▸ What you will do: Find the line with "destruct (enoughMemory gpu" and the line with "[|done|by rewrite Hoff|done]." in the entries below; output exactly those two lines, every line between them, and no others.

Collected data:

========

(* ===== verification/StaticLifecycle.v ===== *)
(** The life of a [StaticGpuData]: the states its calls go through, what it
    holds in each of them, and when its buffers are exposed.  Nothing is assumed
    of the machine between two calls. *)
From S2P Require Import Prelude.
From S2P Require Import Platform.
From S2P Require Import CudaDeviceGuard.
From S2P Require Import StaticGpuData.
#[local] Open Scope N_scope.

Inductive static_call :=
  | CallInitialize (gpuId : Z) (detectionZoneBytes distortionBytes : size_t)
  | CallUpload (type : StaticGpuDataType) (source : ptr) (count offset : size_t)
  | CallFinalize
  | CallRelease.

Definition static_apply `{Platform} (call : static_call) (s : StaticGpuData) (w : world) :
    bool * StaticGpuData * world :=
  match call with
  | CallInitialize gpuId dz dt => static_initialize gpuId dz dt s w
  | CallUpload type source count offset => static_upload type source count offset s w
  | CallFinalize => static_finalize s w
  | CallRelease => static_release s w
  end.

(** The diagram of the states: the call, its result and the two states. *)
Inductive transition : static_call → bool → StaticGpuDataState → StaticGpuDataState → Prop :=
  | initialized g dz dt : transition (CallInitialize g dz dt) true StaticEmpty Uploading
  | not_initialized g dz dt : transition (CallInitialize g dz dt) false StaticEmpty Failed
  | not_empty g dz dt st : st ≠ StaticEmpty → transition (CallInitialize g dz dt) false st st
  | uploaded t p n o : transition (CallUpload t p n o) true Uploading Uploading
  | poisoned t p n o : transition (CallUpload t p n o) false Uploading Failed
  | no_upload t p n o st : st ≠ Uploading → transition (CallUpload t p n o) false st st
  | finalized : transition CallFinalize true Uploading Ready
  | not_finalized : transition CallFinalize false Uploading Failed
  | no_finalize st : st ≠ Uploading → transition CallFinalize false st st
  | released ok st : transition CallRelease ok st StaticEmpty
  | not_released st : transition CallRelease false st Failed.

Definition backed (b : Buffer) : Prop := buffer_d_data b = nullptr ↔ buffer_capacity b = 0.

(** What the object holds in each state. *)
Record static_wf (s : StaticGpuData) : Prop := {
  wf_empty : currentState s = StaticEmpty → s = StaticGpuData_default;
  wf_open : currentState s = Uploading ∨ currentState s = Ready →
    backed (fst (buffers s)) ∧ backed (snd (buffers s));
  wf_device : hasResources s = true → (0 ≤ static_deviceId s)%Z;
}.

========

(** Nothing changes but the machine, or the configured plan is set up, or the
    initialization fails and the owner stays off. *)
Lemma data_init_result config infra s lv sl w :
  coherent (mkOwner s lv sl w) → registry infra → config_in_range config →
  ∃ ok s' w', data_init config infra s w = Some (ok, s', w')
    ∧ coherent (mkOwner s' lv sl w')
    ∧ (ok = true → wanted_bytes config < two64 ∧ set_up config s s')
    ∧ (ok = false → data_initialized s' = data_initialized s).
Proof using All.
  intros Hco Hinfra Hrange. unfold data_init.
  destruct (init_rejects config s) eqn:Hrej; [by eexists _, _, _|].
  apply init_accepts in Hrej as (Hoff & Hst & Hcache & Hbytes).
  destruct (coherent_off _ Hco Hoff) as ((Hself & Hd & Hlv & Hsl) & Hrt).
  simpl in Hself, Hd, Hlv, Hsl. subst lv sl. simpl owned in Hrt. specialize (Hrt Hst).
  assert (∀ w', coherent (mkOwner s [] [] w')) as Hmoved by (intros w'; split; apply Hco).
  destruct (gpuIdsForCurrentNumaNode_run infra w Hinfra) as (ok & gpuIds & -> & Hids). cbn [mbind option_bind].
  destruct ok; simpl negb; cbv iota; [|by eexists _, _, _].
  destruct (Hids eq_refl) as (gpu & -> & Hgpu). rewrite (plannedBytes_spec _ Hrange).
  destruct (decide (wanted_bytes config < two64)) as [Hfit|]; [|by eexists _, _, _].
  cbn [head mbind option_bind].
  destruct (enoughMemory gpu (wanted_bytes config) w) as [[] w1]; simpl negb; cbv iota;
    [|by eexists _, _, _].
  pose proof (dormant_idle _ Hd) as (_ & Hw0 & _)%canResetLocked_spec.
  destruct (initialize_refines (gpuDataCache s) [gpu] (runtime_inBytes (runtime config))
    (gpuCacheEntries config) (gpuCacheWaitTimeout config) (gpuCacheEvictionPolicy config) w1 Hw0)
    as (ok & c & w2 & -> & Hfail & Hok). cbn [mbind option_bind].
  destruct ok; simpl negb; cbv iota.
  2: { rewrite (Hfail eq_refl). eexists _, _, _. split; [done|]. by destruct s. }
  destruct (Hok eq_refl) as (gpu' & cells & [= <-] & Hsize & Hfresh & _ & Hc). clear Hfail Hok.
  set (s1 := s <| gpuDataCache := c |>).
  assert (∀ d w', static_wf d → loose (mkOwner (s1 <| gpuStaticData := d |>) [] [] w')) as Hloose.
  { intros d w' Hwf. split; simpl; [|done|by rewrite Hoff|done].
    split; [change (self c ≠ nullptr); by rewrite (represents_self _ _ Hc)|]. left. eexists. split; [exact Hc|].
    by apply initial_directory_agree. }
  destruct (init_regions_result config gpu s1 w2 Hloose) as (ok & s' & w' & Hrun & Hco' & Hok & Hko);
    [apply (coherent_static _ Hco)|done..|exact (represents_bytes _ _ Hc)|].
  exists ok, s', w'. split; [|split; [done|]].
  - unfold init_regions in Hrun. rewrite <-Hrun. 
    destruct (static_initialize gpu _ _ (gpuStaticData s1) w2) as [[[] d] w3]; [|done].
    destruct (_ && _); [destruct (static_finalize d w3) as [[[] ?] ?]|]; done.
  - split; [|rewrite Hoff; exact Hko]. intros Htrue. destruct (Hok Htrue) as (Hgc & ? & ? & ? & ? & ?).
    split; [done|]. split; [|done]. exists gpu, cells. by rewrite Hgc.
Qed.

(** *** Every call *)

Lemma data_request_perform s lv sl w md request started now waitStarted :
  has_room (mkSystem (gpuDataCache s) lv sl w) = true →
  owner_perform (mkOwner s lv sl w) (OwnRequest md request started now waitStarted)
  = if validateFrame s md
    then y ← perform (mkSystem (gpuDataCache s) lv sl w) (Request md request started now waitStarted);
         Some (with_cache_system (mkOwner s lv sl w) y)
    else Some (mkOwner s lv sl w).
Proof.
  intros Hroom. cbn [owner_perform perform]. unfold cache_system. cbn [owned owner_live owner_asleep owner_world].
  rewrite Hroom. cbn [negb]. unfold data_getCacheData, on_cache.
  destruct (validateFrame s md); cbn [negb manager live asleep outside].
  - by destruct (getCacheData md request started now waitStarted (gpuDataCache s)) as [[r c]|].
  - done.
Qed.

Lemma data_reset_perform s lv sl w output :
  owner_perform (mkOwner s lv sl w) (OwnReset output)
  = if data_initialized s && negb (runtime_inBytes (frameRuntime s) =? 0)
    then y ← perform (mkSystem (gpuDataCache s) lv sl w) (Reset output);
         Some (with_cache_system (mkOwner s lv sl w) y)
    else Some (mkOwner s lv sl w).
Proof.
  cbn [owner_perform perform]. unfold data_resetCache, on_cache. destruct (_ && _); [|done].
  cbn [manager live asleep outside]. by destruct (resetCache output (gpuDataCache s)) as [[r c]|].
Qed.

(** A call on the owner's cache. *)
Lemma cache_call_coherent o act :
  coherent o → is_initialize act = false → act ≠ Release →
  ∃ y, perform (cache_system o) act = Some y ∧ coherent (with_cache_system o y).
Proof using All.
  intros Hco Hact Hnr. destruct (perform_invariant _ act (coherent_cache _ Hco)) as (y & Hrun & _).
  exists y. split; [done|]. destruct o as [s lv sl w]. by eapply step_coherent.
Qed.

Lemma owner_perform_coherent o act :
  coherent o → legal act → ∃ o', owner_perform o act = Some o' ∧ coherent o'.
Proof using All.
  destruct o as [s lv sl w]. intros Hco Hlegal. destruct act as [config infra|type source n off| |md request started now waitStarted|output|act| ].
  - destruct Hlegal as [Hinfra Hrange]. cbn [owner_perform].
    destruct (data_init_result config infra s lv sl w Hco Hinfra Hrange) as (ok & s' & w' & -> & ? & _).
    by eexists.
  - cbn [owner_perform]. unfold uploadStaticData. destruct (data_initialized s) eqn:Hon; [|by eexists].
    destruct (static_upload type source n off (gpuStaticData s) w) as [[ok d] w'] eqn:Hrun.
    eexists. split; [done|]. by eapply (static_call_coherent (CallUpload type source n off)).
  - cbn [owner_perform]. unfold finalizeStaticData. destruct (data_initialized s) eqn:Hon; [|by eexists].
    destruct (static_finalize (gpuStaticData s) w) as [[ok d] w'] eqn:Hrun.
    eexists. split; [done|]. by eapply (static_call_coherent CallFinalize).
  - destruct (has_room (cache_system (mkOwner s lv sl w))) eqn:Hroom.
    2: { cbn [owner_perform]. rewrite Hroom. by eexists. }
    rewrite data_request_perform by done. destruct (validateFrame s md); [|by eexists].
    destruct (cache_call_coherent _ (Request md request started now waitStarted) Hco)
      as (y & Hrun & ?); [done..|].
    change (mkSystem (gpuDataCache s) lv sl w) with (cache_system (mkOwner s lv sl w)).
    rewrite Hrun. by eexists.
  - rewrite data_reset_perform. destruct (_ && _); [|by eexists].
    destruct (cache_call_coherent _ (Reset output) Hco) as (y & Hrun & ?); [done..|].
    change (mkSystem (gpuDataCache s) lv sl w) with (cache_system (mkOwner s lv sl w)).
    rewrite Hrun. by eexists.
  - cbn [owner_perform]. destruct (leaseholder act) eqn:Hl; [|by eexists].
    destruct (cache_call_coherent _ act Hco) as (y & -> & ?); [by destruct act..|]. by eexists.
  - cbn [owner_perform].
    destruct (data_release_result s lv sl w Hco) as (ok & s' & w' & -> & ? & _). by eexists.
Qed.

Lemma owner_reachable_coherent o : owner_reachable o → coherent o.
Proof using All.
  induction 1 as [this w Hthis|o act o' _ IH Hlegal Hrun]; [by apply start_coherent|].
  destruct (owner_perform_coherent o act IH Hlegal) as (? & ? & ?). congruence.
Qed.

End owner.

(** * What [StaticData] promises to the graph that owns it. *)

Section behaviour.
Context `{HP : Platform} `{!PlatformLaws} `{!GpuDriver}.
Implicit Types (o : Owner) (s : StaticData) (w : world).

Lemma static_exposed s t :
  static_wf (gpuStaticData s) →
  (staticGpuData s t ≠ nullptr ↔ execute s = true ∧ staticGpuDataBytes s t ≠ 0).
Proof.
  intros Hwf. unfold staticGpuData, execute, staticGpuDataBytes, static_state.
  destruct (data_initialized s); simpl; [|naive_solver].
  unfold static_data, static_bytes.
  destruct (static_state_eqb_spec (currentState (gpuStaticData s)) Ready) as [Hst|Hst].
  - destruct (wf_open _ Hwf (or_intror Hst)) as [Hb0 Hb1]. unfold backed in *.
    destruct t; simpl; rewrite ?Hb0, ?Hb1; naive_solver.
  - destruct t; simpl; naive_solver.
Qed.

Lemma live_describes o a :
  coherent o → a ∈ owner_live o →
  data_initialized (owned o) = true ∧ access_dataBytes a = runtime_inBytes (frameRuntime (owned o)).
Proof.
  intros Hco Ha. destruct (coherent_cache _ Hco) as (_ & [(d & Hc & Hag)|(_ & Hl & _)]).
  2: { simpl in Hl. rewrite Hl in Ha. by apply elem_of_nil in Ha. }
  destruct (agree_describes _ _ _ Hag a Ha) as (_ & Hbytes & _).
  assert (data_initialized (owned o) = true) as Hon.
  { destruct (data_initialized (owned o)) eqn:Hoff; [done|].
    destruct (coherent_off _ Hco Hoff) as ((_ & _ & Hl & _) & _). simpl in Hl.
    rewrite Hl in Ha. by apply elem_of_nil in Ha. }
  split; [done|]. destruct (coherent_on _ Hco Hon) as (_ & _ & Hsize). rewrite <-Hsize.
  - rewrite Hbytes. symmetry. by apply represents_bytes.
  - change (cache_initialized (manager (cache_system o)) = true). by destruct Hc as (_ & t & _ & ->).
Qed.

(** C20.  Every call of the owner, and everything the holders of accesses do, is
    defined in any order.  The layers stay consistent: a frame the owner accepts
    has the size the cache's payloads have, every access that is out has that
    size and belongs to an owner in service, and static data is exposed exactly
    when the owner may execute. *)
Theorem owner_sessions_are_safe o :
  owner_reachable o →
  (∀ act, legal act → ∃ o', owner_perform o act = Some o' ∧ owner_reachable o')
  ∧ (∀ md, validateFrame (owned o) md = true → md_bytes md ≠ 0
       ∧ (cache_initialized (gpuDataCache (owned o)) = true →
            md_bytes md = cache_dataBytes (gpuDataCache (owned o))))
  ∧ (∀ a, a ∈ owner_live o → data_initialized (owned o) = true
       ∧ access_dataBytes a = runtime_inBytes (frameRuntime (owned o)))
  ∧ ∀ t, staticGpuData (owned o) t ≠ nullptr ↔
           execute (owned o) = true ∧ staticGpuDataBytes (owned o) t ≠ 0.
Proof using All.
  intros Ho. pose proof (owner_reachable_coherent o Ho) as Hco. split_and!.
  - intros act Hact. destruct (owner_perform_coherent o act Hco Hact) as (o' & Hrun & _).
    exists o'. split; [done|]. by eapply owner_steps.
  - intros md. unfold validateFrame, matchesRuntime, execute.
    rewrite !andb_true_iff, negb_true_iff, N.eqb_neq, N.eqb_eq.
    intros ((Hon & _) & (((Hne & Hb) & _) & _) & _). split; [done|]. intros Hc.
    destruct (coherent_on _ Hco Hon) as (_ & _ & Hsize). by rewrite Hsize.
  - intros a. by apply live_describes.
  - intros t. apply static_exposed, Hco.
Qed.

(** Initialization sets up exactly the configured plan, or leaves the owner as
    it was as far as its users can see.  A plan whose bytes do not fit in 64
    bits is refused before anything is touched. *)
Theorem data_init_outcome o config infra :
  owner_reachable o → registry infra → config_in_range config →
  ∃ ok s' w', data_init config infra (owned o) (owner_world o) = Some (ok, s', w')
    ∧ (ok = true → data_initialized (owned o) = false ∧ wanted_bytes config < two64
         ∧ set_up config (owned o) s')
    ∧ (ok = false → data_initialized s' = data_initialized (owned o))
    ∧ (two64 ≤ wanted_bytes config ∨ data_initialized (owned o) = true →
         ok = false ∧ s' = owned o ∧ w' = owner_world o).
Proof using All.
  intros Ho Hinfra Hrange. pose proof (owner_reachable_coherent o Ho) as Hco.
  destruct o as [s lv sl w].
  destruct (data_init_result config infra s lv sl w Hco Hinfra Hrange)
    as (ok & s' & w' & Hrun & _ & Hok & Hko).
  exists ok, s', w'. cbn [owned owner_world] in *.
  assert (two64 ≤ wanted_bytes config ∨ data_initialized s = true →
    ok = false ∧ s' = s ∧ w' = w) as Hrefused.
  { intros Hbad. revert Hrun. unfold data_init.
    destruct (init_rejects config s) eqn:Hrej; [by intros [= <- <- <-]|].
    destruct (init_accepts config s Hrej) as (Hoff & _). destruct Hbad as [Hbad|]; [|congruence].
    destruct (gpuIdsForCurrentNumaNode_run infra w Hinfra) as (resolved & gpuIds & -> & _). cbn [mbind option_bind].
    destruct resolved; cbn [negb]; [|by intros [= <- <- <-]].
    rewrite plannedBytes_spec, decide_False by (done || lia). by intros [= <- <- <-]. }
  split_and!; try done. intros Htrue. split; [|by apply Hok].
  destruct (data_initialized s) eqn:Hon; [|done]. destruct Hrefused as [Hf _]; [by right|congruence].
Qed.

========

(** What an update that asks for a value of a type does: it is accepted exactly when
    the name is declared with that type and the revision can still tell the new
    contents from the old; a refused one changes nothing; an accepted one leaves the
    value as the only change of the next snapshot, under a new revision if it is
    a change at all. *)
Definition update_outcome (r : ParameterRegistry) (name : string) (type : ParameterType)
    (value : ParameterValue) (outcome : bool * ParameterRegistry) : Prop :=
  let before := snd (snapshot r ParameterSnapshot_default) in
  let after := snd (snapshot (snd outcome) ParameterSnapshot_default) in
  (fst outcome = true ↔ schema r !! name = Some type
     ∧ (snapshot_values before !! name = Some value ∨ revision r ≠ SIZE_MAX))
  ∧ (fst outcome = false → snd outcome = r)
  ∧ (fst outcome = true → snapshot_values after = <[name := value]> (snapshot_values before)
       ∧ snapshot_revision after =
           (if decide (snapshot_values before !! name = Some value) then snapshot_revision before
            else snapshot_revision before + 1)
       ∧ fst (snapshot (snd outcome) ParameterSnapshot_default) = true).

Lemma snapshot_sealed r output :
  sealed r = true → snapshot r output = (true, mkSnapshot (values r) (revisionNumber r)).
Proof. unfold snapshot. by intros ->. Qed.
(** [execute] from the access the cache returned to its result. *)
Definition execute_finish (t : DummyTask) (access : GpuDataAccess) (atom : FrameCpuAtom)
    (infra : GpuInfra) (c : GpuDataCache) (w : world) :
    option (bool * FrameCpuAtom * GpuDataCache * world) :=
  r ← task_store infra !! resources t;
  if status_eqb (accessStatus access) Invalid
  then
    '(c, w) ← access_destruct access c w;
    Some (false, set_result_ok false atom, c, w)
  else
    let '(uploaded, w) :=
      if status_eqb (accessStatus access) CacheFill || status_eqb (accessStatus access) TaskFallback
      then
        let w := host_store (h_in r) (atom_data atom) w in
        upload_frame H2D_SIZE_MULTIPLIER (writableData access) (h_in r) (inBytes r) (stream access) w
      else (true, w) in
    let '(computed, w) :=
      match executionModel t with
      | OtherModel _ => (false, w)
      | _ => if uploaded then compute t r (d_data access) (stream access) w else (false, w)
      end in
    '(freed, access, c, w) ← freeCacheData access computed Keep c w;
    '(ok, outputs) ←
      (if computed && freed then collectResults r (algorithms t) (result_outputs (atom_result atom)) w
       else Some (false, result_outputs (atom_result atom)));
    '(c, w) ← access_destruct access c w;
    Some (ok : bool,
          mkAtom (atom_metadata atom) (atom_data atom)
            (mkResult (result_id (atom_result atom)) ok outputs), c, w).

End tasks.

========

▸ Response to the exercise:
  destruct (enoughMemory gpu (wanted_bytes config) w) as [[] w1]; simpl negb; cbv iota;
    [|by eexists _, _, _].
  pose proof (dormant_idle _ Hd) as (_ & Hw0 & _)%canResetLocked_spec.
  destruct (initialize_refines (gpuDataCache s) [gpu] (runtime_inBytes (runtime config))
    (gpuCacheEntries config) (gpuCacheWaitTimeout config) (gpuCacheEvictionPolicy config) w1 Hw0)
    as (ok & c & w2 & -> & Hfail & Hok). cbn [mbind option_bind].
  destruct ok; simpl negb; cbv iota.
  2: { rewrite (Hfail eq_refl). eexists _, _, _. split; [done|]. by destruct s. }
  destruct (Hok eq_refl) as (gpu' & cells & [= <-] & Hsize & Hfresh & _ & Hc). clear Hfail Hok.
  set (s1 := s <| gpuDataCache := c |>).
  assert (∀ d w', static_wf d → loose (mkOwner (s1 <| gpuStaticData := d |>) [] [] w')) as Hloose.
  { intros d w' Hwf. split; simpl; [|done|by rewrite Hoff|done].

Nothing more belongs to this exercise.